* _Task_: From the first line of the records down to the one that holds "unfold merged_bp, merged_size.", transcribe each line exactly and add nothing.

* _Supplied records_:
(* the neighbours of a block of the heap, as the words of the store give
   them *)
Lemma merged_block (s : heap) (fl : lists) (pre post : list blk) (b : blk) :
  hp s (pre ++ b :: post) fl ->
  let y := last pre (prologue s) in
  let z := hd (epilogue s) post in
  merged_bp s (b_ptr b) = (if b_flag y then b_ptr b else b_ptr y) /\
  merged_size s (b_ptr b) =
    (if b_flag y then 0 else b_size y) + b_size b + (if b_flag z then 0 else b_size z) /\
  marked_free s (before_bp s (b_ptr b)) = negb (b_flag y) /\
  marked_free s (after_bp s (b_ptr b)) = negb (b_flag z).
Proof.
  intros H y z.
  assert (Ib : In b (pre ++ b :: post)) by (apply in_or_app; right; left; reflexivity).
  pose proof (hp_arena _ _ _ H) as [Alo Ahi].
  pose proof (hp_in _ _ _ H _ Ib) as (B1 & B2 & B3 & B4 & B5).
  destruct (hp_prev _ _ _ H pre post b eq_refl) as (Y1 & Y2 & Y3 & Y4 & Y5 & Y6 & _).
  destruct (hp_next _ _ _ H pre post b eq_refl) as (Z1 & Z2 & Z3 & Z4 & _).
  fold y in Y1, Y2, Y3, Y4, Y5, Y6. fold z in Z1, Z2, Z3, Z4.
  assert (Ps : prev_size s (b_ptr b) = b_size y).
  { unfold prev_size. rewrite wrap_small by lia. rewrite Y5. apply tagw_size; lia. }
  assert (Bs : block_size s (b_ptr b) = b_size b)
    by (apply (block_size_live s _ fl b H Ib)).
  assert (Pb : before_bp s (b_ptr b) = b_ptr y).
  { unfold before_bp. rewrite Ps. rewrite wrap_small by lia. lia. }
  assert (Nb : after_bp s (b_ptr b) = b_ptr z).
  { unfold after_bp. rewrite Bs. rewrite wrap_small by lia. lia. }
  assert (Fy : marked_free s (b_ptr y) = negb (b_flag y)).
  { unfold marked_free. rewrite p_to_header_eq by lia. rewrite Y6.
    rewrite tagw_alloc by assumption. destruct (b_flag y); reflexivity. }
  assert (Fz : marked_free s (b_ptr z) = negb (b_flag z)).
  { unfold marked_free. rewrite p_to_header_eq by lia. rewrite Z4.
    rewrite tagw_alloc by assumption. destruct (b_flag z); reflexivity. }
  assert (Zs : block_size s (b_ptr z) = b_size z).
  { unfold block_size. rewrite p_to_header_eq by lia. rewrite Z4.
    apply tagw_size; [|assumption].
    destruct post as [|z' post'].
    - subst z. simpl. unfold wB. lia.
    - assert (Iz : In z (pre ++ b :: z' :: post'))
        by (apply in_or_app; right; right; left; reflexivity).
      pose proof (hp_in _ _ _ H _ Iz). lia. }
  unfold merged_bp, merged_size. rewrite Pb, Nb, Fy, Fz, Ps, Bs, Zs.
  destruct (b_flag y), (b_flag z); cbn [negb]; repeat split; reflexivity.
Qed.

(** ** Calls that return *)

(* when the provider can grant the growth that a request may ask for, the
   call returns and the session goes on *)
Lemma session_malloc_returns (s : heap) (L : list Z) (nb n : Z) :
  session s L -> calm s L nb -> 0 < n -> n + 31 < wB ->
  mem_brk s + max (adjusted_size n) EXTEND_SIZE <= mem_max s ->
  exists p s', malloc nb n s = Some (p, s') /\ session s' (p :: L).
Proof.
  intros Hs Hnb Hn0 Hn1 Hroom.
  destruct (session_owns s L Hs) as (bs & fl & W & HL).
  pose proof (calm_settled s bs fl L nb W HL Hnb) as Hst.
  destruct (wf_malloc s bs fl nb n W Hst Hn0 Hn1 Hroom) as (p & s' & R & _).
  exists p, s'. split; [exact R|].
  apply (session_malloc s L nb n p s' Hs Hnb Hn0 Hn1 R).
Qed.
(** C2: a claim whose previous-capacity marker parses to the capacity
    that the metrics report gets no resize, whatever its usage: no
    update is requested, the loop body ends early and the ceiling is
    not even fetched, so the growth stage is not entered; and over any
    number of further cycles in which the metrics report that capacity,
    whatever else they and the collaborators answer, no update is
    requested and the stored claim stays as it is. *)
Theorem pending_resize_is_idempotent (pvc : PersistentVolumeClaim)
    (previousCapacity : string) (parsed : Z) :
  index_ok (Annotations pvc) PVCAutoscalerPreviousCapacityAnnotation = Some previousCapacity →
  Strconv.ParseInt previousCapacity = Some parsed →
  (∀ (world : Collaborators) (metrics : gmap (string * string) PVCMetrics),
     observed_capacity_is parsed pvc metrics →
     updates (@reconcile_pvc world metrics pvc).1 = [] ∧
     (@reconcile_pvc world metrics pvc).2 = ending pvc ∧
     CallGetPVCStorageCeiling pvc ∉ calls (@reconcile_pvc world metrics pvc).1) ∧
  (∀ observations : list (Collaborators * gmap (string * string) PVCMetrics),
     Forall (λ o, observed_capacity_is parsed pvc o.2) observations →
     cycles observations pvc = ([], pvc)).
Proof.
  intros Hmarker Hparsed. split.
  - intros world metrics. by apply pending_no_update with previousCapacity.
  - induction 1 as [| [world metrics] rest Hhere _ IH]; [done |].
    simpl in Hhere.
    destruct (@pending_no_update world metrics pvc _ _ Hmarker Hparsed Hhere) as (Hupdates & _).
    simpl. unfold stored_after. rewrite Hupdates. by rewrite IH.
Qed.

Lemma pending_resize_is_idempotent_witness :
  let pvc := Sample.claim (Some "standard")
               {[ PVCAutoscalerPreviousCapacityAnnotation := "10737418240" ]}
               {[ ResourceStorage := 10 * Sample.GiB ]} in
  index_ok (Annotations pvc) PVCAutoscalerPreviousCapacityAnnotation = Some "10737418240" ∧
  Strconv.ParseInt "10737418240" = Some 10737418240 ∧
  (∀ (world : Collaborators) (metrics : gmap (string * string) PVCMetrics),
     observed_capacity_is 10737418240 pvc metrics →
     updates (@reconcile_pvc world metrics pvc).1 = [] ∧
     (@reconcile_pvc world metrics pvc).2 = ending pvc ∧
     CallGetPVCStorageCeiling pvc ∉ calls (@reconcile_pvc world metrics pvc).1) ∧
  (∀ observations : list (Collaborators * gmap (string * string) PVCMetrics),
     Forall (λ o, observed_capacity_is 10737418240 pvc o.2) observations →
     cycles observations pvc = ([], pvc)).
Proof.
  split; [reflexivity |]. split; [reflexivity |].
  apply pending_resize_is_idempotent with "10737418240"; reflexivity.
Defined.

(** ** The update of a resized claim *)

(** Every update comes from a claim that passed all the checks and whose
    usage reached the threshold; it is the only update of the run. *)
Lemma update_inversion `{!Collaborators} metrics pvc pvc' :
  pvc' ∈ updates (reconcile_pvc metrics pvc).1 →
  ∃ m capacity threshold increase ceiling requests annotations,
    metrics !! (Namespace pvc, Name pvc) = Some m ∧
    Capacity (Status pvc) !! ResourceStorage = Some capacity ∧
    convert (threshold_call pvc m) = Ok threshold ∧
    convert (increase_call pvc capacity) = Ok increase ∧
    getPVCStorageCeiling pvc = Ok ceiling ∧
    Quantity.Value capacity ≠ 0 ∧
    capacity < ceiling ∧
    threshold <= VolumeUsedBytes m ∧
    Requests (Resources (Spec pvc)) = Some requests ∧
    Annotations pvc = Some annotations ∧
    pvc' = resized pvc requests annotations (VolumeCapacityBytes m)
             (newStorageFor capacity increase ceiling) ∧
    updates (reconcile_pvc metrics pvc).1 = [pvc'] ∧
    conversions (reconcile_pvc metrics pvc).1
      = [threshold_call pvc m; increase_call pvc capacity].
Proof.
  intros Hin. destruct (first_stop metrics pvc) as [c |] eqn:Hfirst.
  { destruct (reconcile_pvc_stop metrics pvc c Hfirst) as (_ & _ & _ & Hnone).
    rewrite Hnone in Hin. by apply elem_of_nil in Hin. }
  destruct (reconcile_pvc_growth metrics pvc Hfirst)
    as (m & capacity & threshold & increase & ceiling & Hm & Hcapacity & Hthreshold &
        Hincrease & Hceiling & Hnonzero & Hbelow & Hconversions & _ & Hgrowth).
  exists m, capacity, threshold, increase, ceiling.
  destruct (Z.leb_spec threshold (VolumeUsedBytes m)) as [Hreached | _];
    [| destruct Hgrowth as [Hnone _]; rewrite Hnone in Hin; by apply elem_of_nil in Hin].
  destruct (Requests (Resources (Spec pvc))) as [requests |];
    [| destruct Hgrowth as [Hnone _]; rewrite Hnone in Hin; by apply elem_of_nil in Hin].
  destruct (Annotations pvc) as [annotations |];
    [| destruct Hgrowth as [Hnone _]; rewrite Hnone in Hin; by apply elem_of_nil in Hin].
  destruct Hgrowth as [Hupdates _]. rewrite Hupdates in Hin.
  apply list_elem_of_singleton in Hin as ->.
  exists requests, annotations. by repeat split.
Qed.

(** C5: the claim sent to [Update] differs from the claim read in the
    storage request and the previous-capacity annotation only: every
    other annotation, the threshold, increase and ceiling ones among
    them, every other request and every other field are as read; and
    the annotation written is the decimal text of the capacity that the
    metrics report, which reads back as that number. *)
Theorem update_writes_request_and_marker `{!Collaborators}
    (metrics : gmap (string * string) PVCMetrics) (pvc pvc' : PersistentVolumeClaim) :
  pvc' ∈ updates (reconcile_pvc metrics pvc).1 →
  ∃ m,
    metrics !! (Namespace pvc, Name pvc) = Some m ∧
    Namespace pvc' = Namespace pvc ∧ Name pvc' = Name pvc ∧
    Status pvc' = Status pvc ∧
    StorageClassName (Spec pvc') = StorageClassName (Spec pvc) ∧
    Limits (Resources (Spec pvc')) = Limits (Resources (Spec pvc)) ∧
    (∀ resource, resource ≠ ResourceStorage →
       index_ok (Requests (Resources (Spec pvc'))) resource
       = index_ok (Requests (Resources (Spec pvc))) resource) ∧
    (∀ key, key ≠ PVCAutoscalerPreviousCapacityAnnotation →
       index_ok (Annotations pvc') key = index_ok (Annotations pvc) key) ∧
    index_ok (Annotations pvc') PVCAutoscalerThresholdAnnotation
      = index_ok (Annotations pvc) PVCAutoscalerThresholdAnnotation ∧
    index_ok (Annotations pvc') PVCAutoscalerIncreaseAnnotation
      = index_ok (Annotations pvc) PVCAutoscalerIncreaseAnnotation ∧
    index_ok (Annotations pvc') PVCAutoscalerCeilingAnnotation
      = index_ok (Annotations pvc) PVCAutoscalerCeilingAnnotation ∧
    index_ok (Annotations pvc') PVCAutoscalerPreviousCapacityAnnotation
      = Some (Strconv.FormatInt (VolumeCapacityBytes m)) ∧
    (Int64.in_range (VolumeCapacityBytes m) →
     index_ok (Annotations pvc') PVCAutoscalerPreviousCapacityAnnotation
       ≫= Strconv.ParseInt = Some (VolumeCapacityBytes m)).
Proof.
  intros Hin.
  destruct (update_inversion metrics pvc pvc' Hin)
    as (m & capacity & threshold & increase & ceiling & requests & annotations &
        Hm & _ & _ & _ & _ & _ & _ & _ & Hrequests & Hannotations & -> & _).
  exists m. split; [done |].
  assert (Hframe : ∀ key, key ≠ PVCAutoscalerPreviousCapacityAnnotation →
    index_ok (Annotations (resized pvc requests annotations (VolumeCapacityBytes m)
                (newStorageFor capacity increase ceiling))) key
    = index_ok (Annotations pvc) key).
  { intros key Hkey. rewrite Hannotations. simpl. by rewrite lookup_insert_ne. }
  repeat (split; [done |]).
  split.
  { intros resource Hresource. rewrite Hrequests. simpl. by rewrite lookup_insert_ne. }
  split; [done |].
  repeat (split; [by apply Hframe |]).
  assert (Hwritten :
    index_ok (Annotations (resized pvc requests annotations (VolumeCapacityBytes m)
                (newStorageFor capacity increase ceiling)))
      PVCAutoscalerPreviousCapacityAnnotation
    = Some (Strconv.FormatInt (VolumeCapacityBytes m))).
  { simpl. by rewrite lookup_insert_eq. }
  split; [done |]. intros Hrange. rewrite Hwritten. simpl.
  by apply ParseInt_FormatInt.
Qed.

* _Exercise solution_:
(* the neighbours of a block of the heap, as the words of the store give
   them *)
Lemma merged_block (s : heap) (fl : lists) (pre post : list blk) (b : blk) :
  hp s (pre ++ b :: post) fl ->
  let y := last pre (prologue s) in
  let z := hd (epilogue s) post in
  merged_bp s (b_ptr b) = (if b_flag y then b_ptr b else b_ptr y) /\
  merged_size s (b_ptr b) =
    (if b_flag y then 0 else b_size y) + b_size b + (if b_flag z then 0 else b_size z) /\
  marked_free s (before_bp s (b_ptr b)) = negb (b_flag y) /\
  marked_free s (after_bp s (b_ptr b)) = negb (b_flag z).
Proof.
  intros H y z.
  assert (Ib : In b (pre ++ b :: post)) by (apply in_or_app; right; left; reflexivity).
  pose proof (hp_arena _ _ _ H) as [Alo Ahi].
  pose proof (hp_in _ _ _ H _ Ib) as (B1 & B2 & B3 & B4 & B5).
  destruct (hp_prev _ _ _ H pre post b eq_refl) as (Y1 & Y2 & Y3 & Y4 & Y5 & Y6 & _).
  destruct (hp_next _ _ _ H pre post b eq_refl) as (Z1 & Z2 & Z3 & Z4 & _).
  fold y in Y1, Y2, Y3, Y4, Y5, Y6. fold z in Z1, Z2, Z3, Z4.
  assert (Ps : prev_size s (b_ptr b) = b_size y).
  { unfold prev_size. rewrite wrap_small by lia. rewrite Y5. apply tagw_size; lia. }
  assert (Bs : block_size s (b_ptr b) = b_size b)
    by (apply (block_size_live s _ fl b H Ib)).
  assert (Pb : before_bp s (b_ptr b) = b_ptr y).
  { unfold before_bp. rewrite Ps. rewrite wrap_small by lia. lia. }
  assert (Nb : after_bp s (b_ptr b) = b_ptr z).
  { unfold after_bp. rewrite Bs. rewrite wrap_small by lia. lia. }
  assert (Fy : marked_free s (b_ptr y) = negb (b_flag y)).
  { unfold marked_free. rewrite p_to_header_eq by lia. rewrite Y6.
    rewrite tagw_alloc by assumption. destruct (b_flag y); reflexivity. }
  assert (Fz : marked_free s (b_ptr z) = negb (b_flag z)).
  { unfold marked_free. rewrite p_to_header_eq by lia. rewrite Z4.
    rewrite tagw_alloc by assumption. destruct (b_flag z); reflexivity. }
  assert (Zs : block_size s (b_ptr z) = b_size z).
  { unfold block_size. rewrite p_to_header_eq by lia. rewrite Z4.
    apply tagw_size; [|assumption].
    destruct post as [|z' post'].
    - subst z. simpl. unfold wB. lia.
    - assert (Iz : In z (pre ++ b :: z' :: post'))
        by (apply in_or_app; right; right; left; reflexivity).
      pose proof (hp_in _ _ _ H _ Iz). lia. }
  unfold merged_bp, merged_size. rewrite Pb, Nb, Fy, Fz, Ps, Bs, Zs.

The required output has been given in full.